I think that the Lorrie Smith does a very good job of presenting her case that the novel recycles the negative portrayal of women associated with the binaries. However, I have to wonder if she has taken into account that, although Mary Anne, does become unnatural in the eyes of soldiers, is that truly a bad thing? She surpasses them in her abilities as a soldier and it is her decisions that decide her fate. When Fossie tries to dictate to her and force her back into her original characterization, she makes the decision to abandon him and their future life together. Her personal agency changes the outcome of her story from becoming a wife to becoming a soldier like the Greenies.

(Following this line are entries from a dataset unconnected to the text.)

Lemma objects_load so h i conf l l' r :
  loader_inv l -> loadable so h i conf -> objects_ok l ->
  loadService dl json_null read_json so h i conf l = (Ok r, l') -> objects_ok l'.
Proof.
  intros Hinv Hl Hq Hrun. destruct (loaded l !! so) as [v |] eqn:Ev.
  - destruct (load_refused so h i conf l v Hinv Hl Ev) as (s' & Heq & _). rewrite Heq in Hrun. injection Hrun as _ <-.
    by eapply objects_same.
  - destruct (load_prepared so h i conf l Hinv Hl Ev) as (s1 & s2 & l2 & Heq & Hinv2 & Hld2 & _ & _ & Hst & Hs2 & Hname & Hothers).
    destruct (register_program_spec so (getName s1) h i l2) as (l3 & Hl3 & _ & _ & Hld3 & Hsv3);
      [done | by rewrite Hld2, lookup_insert_eq | done | apply Hl |].
    rewrite Heq, Hl3 in Hrun. injection Hrun as _ <-. apply (objects_same l2); [| done].
    intros key w Hw. rewrite Hld2 in Hw. apply lookup_insert_Some in Hw as [[<- <-] | [Hne Hw]].
    + exists s2. split; [done |]. by eapply (oc_started HQ).
    + rewrite Hothers by done. by apply Hq.
Qed.

Lemma objects_unload so l l' r :
  loader_inv l -> objects_ok l -> unloadServices so l = (Ok r, l') -> objects_ok l'.
Proof.
  intros Hinv Hq Hrun. destruct (unload_spec so l Hinv) as (l1 & ds & Hrun1 & _ & Hld & _).
  rewrite Hrun1 in Hrun. injection Hrun as _ <-. eapply (objects_change so l); [done | exact Hld | | |].
  - intros key Hne. by rewrite lookup_delete_ne.
  - assert (Hk : keeps (others so) (unloadServices so) l).
    { apply keeps_unload; [done | apply ignores_others | done | |].
      - intros l0. unfold others. cbn. by rewrite delete_delete_eq.
      - intros s Hs. by destruct (inv_services l Hinv so s Hs) as (_ & _ & ?). }
    unfold keeps in Hk. by rewrite Hrun1 in Hk.
  - intros v. by rewrite lookup_delete_eq.
Qed.

Lemma objects_unregister so conf l l' :
  loader_inv l -> is_Some (loaded l !! so) -> objects_ok l -> unregisterServiceConfig so conf l = (Ok tt, l') -> objects_ok l'.
Proof.
  intros Hinv Hso Hq Hrun. destruct (unregister_spec so conf l Hinv Hso) as (l1 & Hrun1 & _ & _ & Hkeep & Hld).
  rewrite Hrun1 in Hrun. injection Hrun as <-.
  assert (Hk : keeps (others so) (unregisterServiceConfig so conf) l).
  { apply keeps_unregister; [done | apply ignores_others]. }
  unfold keeps in Hk. rewrite Hrun1 in Hk. eapply (objects_change so l); [done | exact Hld | | exact Hk |].
  - intros key Hne. case_match; [done |]. unfold view_config. by rewrite lookup_alter_ne.
  - assert (Hsame : getService so l1 = getService so l).
    { destruct (proj1 (loaded_lookup so l) Hso) as [s Hs]. destruct (Hkeep s Hs) as [c Hs1]. unfold getService. by rewrite Hs, Hs1. }
    intros v Hv. rewrite Hsame. case_match; [by apply Hq |]. unfold view_config in Hv. rewrite lookup_alter_eq in Hv.
    destruct Hso as [[[h i] c] Hc]. rewrite Hc in Hv. cbn in Hv. injection Hv as <-.
    destruct (Hq so _ Hc) as (o & ? & ?). exists o. split; [done |]. by eapply (oc_dropped HQ).
Qed.

Lemma objects_register so h i c0 conf l l' :
  loader_inv l -> loaded l !! so = Some ((h, i, c0) : service_view) -> loadable so h i conf -> objects_ok l ->
  registerServiceConfig read_json so h i conf l = (Ok tt, l') -> objects_ok l'.
Proof.
  intros Hinv Hso Hload Hq Hrun.
  destruct (register_spec so h i conf l Hinv ltac:(by eexists) Hload) as (l1 & Hrun1 & _ & _ & Hld & Hup & Hsame).
  rewrite Hrun1 in Hrun. injection Hrun as <-.
  destruct (String.eqb_spec conf "") as [Hc | Hc]; [by rewrite (Hsame Hc) |].
  assert (Hk : keeps (others so) (registerServiceConfig read_json so h i conf) l).
  { apply keeps_register; [done | apply ignores_others]. }
  unfold keeps in Hk. rewrite Hrun1 in Hk. eapply (objects_change so l); [done | exact Hld | | exact Hk |].
  - intros key Hne. unfold view_config. by rewrite lookup_alter_ne.
  - intros v Hv. unfold view_config in Hv. rewrite lookup_alter_eq, Hso in Hv. injection Hv as <-.
    destruct (Hup Hc) as (i0 & i1 & Hi0 & Hrun & Hi1). destruct (Hq so _ Hso) as (o & Ho & HQo).
    exists i1. split; [done |]. rewrite Ho in Hi0. injection Hi0 as <-. by eapply (oc_update HQ).
Qed.

End Objects.

(** *** Sequences of loads and unloads *)

Inductive loader_op : Type :=
| LoadOp (so_path : string) (hook_type : HookType) (ifindex : Z) (config_path : string)
| UnloadOp (so_path : string).

Definition loader_exec (op : loader_op) : ST (Loader I IM CM) bool :=
  match op with
  | LoadOp so h i conf => loadService dl json_null read_json so h i conf
  | UnloadOp so => unloadServices so
  end.

Fixpoint loader_exec_all (ops : list loader_op) : ST (Loader I IM CM) (list bool) :=
  match ops with
  | [] => mret []
  | op :: ops => b ← loader_exec op; bs ← loader_exec_all ops; mret (b :: bs)
  end.

(** the table of loaded services, and the answer of each call *)
Definition table_exec (t : gmap string service_view) (op : loader_op) : bool * gmap string service_view :=
  match op with
  | LoadOp so h i conf => (bool_decide (t !! so = None), view_load so (h, i, conf) t)
  | UnloadOp so => (bool_decide (is_Some (t !! so)), delete so t)
  end.

Fixpoint table_exec_all (t : gmap string service_view) (ops : list loader_op) : list bool * gmap string service_view :=
  match ops with
  | [] => ([], t)
  | op :: ops => let '(b, t) := table_exec t op in let '(bs, t) := table_exec_all t ops in (b :: bs, t)
  end.

Definition loader_op_ok (op : loader_op) : Prop :=
  match op with LoadOp so h i conf => loadable so h i conf | UnloadOp _ => True end.

(** the objects a call destroys: a refused load its new, started one, an
    unload the one it has stopped *)
Definition retires (t : gmap string service_view) (op : loader_op) : list bool :=
  match op with
  | LoadOp so _ _ _ => if bool_decide (t !! so = None) then [] else [false]
  | UnloadOp so => if bool_decide (is_Some (t !! so)) then [true] else []
  end.

Fixpoint retires_all (t : gmap string service_view) (ops : list loader_op) : list bool :=
  match ops with [] => [] | op :: ops => retires t op ++ retires_all (table_exec t op).2 ops end.

Definition as_left (was_stopped : bool) (i : I) : Prop := if was_stopped then stopped i else serving i.

Lemma exec_spec op l :
  loader_inv l -> loader_op_ok op ->
  exists l' ds, loader_exec op l = (Ok (table_exec (loaded l) op).1, l') /\ loader_inv l' /\
    loaded l' = (table_exec (loaded l) op).2 /\ destroyed_ l' = destroyed_ l ++ ds /\
    Forall2 as_left (retires (loaded l) op) ds.
Proof.
  intros Hinv Hop. destruct op as [so h i conf | so]; cbn [loader_exec table_exec retires fst snd].
  - destruct (load_spec so h i conf l Hinv Hop) as (l' & ds & ? & ? & ? & ? & Hds & _). exists l', ds.
    do 4 (split; [done |]). case_bool_decide; [by subst | destruct Hds as (o & -> & ?); by repeat constructor].
  - destruct (unload_spec so l Hinv) as (l' & ds & ? & ? & ? & ? & Hds). exists l', ds.
    do 4 (split; [done |]). case_bool_decide; [destruct Hds as (o & -> & ?); by repeat constructor | by subst].
Qed.

Lemma exec_all_spec ops : forall l,
  loader_inv l -> Forall loader_op_ok ops ->
  exists l' ds, loader_exec_all ops l = (Ok (table_exec_all (loaded l) ops).1, l') /\ loader_inv l' /\
    loaded l' = (table_exec_all (loaded l) ops).2 /\ destroyed_ l' = destroyed_ l ++ ds /\
    Forall2 as_left (retires_all (loaded l) ops) ds.
Proof.
  induction ops as [| op ops IH]; intros l Hinv Hops.
  { exists l, []. rewrite app_nil_r. by repeat (split; [done |]). }
  apply Forall_cons in Hops as [Hop Hops]. cbn [loader_exec_all table_exec_all retires_all].
  destruct (exec_spec op l Hinv Hop) as (l1 & ds1 & Hrun & Hinv1 & Hl1 & Hd1 & Hk1).
  destruct (IH l1 Hinv1 Hops) as (l2 & ds2 & Hrun2 & Hinv2 & Hl2 & Hd2 & Hk2).
  exists l2, (ds1 ++ ds2). erewrite st_bind_ok by done. erewrite st_bind_ok by done.
  rewrite Hl1 in Hl2, Hk2 |- *. destruct (table_exec (loaded l) op) as [b t]. cbn in *.
  destruct (table_exec_all t ops) as [bs t']. split; [done |]. split; [done |]. split; [done |].
  split; [by rewrite Hd2, Hd1, app_assoc | by apply Forall2_app].
Qed.

(** C10: the loader refines a table from library paths to (hook, interface,
    configuration file): for any sequence of loads of loadable libraries and
    unloads it never throws, answers true exactly when the library was absent
    (load) or present (unload), keeps its own invariant, and its services are
    those of the table. *)
Theorem loader_refines_table (ops : list loader_op) (l : Loader I IM CM)
  (Hinv : loader_inv l) (Hops : Forall loader_op_ok ops) :
  exists l', loader_exec_all ops l = (Ok (table_exec_all (loaded l) ops).1, l') /\ loader_inv l' /\
    loaded l' = (table_exec_all (loaded l) ops).2.
Proof. destruct (exec_all_spec ops l Hinv Hops) as (l' & ds & ? & ? & ? & _). by exists l'. Qed.

(** C30: the service objects the loader destroys, in order, are those of the
    libraries it unloads, each stopped before, and one more for every load it
    refuses because the library is loaded already: that object has been
    started (its programs are loaded into the kernel) and is never stopped. *)
Theorem destroyed_objects (ops : list loader_op) (l l' : Loader I IM CM) (r : result exn (list bool))
  (Hinv : loader_inv l) (Hops : Forall loader_op_ok ops) (Hrun : loader_exec_all ops l = (r, l')) :
  exists ds, destroyed_ l' = destroyed_ l ++ ds /\
    Forall2 (fun (was_stopped : bool) i => if was_stopped then stopped i else serving i) (retires_all (loaded l) ops) ds.
Proof.
  destruct (exec_all_spec ops l Hinv Hops) as (l2 & ds & Hrun2 & _ & _ & Hd & Hk).
  rewrite Hrun in Hrun2. simplify_eq. by exists ds.
Qed.

#[export] Program Instance loader_laws : LoaderLaws (Loader I IM CM) I := {|
  li_inv := loader_inv;
  li_loaded := loaded;
  li_loadable := loadable
|}.
Next Obligation. intros so h i conf l ? ?. destruct (load_spec so h i conf l) as (l' & ? & ? & ? & ? & _); eauto. Qed.
Next Obligation. intros so l ?. destruct (unload_spec so l) as (l' & ? & ? & ? & ? & _); eauto. Qed.
Next Obligation. intros so h i conf l ? ? ?. destruct (register_spec so h i conf l) as (l' & ? & ? & _ & ? & _); eauto. Qed.
Next Obligation. intros so conf l ? ?. destruct (unregister_spec so conf l) as (l' & ? & ? & _ & _ & ?); eauto. Qed.
Next Obligation.
  intros h i l Hinv Hh Hi. destruct (inv_chain l Hinv) as (cm & Hcm & Hc).
  destruct (chain_allocate_law h i cm Hc Hh Hi) as (r & cm' & Hr & Hc').
  eexists _, (set_chain (Some cm') l). cbn. unfold allocateChain. erewrite st_bind_ok; [| unfold on_chain; by rewrite Hcm, Hr].
  split; [done |]. split; [by apply inv_set_chain | done].
Qed.
Next Obligation.
  intros h names l Hinv Hh. destruct (inv_chain l Hinv) as (cm & Hcm & Hc).
  destruct (chain_update_law h names cm Hc Hh) as (r & cm' & Hr & Hc').
  eexists _, (set_chain (Some cm') l). cbn. unfold updateProgChain, on_chain. rewrite Hcm, Hr.
  split; [done |]. split; [by apply inv_set_chain | done].
Qed.
Next Obligation.
  intros l _. cbn. unfold getAllService, loaded. rewrite uiter_perm, map_to_list_fmap, <- list_fmap_compose.
  apply Permutation_refl'. apply list_fmap_ext. intros i [k s] _. done.
Qed.

End LoaderFacts.

(** ** The implementations of the interfaces *)

(** the watcher of [Inotify.v], run against a kernel *)
Section InotifyImplementation.
Context `{BuildMode} `{!UMapOrder string} (e : env icall Z).

Definition watcher : Type := InotifyManager ConfigCb * list (icall * Z).

Definition watcher_run (p : InotifyManager ConfigCb -> isys (result exn (bool * InotifyManager ConfigCb)))
  : ST watcher bool := fun w =>
  match run e (p w.1) w.2 with
  | (Ok (b, im), tr) => (Ok b, (im, tr))
  | (Err err, tr) => (Err err, (w.1, tr))
  end.

#[export] Instance watcher_if : InotifyManagerIf watcher := {|
  im_watchConfig := fun path cb => watcher_run (watchConfig path (Some cb));
  im_goodbyeConfig := fun path => watcher_run (goodbyeConfig path);
  im_callback := fun w path => registered path w.1 ≫= Datatypes.id
|}.

Definition watcher_inv (w : watcher) : Prop :=
  manager_wf w.1 /\ exists t : gmap string ConfigCb, represents w.1 (Some <$> t).

Context (accepts : kernel_ok e).

#[export] Program Instance watcher_laws : InotifyManagerLaws watcher := {| im_inv := watcher_inv |}.
Next Obligation.
  intros path cb [im tr] Hp [Hwf [t Ht]]. cbn [fst snd] in *.
  destruct (watchConfig_run e path (Some cb) im tr accepts Hp) as (im' & tr' & Hrun & Hcases).
  assert (Ht' := watch_table path (Some cb) im (Some <$> t) Ht im' Hcases).
  exists (im', tr'). split; [cbn; unfold watcher_run; cbn; by rewrite Hrun |]. split; [split |].
  - destruct (watched_wf path (Some cb) im Hwf) as [H1 H2].
    destruct Hcases as [(c & Hc & ->) | [(ws & Hm & He & ->) | (_ & fd & ->)]]; [done | by apply H1 | by apply H2].
  - exists (match t !! path with Some _ => t | None => <[path := cb]> t end).
    intros p. cbn [fst]. rewrite (Ht' p). cbn [table_op]. rewrite lookup_fmap.
    destruct (t !! path); cbn; [done | by rewrite fmap_insert].
  - cbn. rewrite (Ht' path), (Ht path), lookup_fmap. cbn [table_op]. rewrite lookup_fmap.
    destruct (t !! path) as [c |] eqn:Et; cbn.
    + rewrite lookup_fmap, Et. split; [done |]. intros p _.
      rewrite (Ht' p), (Ht p). cbn [table_op]. by rewrite (lookup_fmap _ t path), Et.
    + rewrite lookup_insert_eq. split; [done |]. intros p Hne.
      rewrite (Ht' p), (Ht p). cbn [table_op]. rewrite (lookup_fmap _ t path), Et. cbn. by rewrite lookup_insert_ne.
Qed.
Next Obligation.
  intros path [im tr] Hp [Hwf [t Ht]]. cbn [fst snd] in *.
  destruct (goodbyeConfig_run e path im tr accepts Hp) as (im' & tr' & Hrun & Hcases).
  assert (Ht' : represents im' (Some <$> delete path t)).
  { destruct Hcases as [[Hnone ->] | (ws & i & w & Hm & Hf & ->)].
    - rewrite Ht, lookup_fmap in Hnone. rewrite delete_id; [done |]. by destruct (t !! path).
    - rewrite fmap_delete. by eapply goodbye_table. }
  exists (im', tr'). split; [cbn; unfold watcher_run; cbn; by rewrite Hrun |]. split; [split; cbn [fst] |].
  - destruct Hcases as [[Hnone ->] | (ws & i & w & Hm & Hf & ->)]; [done | by eapply erased_wf].
  - by exists (delete path t).
  - cbn. rewrite (Ht' path), lookup_fmap, lookup_delete_eq. split; [done |].
    intros p Hne. by rewrite (Ht' p), (Ht p), !lookup_fmap, lookup_delete_ne.
Qed.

Similar to many of the soldiers in this novel, she is deeply affected by the harshness of war. However, I believe that her desensitizing to the grotesqueness of the body parts and to killing is not just a representation of women usurping masculinity and becoming animalistic. I believe that it is possible that she is just one of the many characters who are deeply influenced by being in the war and her way to handle it is to distance herself from it emotionally.
I also believe that it is possible she is an inverse reflection of Rat Kiley. I believe that this is a possibility because in the story, “Night Life,” Rat begins to have growing unease being a medic and dealing with the gore. In her story, Mary Anne, internalized all that she experiences, collected herself, and put forth her energy into killing the Viet Cong. Rat, on the other hand, begins to unravel during his stay in Vietnam. He begins to talk about mutant bugs that are coming to get him and begins describing the pictures he thinks of at night. He looks at the men around him and then pictures how they look dead. As his thoughts get more and more gruesome, Rat tells Mitchell Sanders, how scared he is and how he also starts to envision his own corpse. The night before he shoots himself he states, “This whole war…You know what it is? Just one big banquet. Meat, man. You and me. Everybody. Meat for the bugs” (O’Brien 212). His statement, while alluding to how the war is just a place for men to die in, contrasts greatly to the last statement by Mary Anne. Her last words to the soldiers describe a hypersensitivity to her body and how she has come to a deeper understanding of herself by being in Vietnam:
“I get scared sometimes—a lot of times—but it’s not bad. You know? I feel close to myself. When I’m out there at night I feel close to my own body, I can feel my blood moving, my skin and my fingernails, everything, it’s like I’m full of electricity and I’m glowing in the dark—I’m on fire almost—I’m burning away to nothing—but it doesn’t matter because I know exactly who I am. You can’t feel like that anywhere else” (O’Brien 106).
I believe that Mary Anne is a foil to Rat Kiley. After choosing to remain in Vietnam, she takes her experiences and transforms into soldier capable of annihilating many people. Rat, on the other hand, is unable to cope with the grotesqueness of the war and shoots himself in the foot so he can be sent home.
Word Count: 1,181
References
O’Brien, Tim. The Things They Carried. New York: Mariner Books, 1990. Print.
Smith, Lorrie N. “‘The Things Men Do’: The Gendered Subtext in Tim O’Brien’s Esquire Stories.” Critique: Studies in Contemporary Fiction 36.1 (1994): 16-40. MLA International Bibliography. Web. 29 Nov. 2012.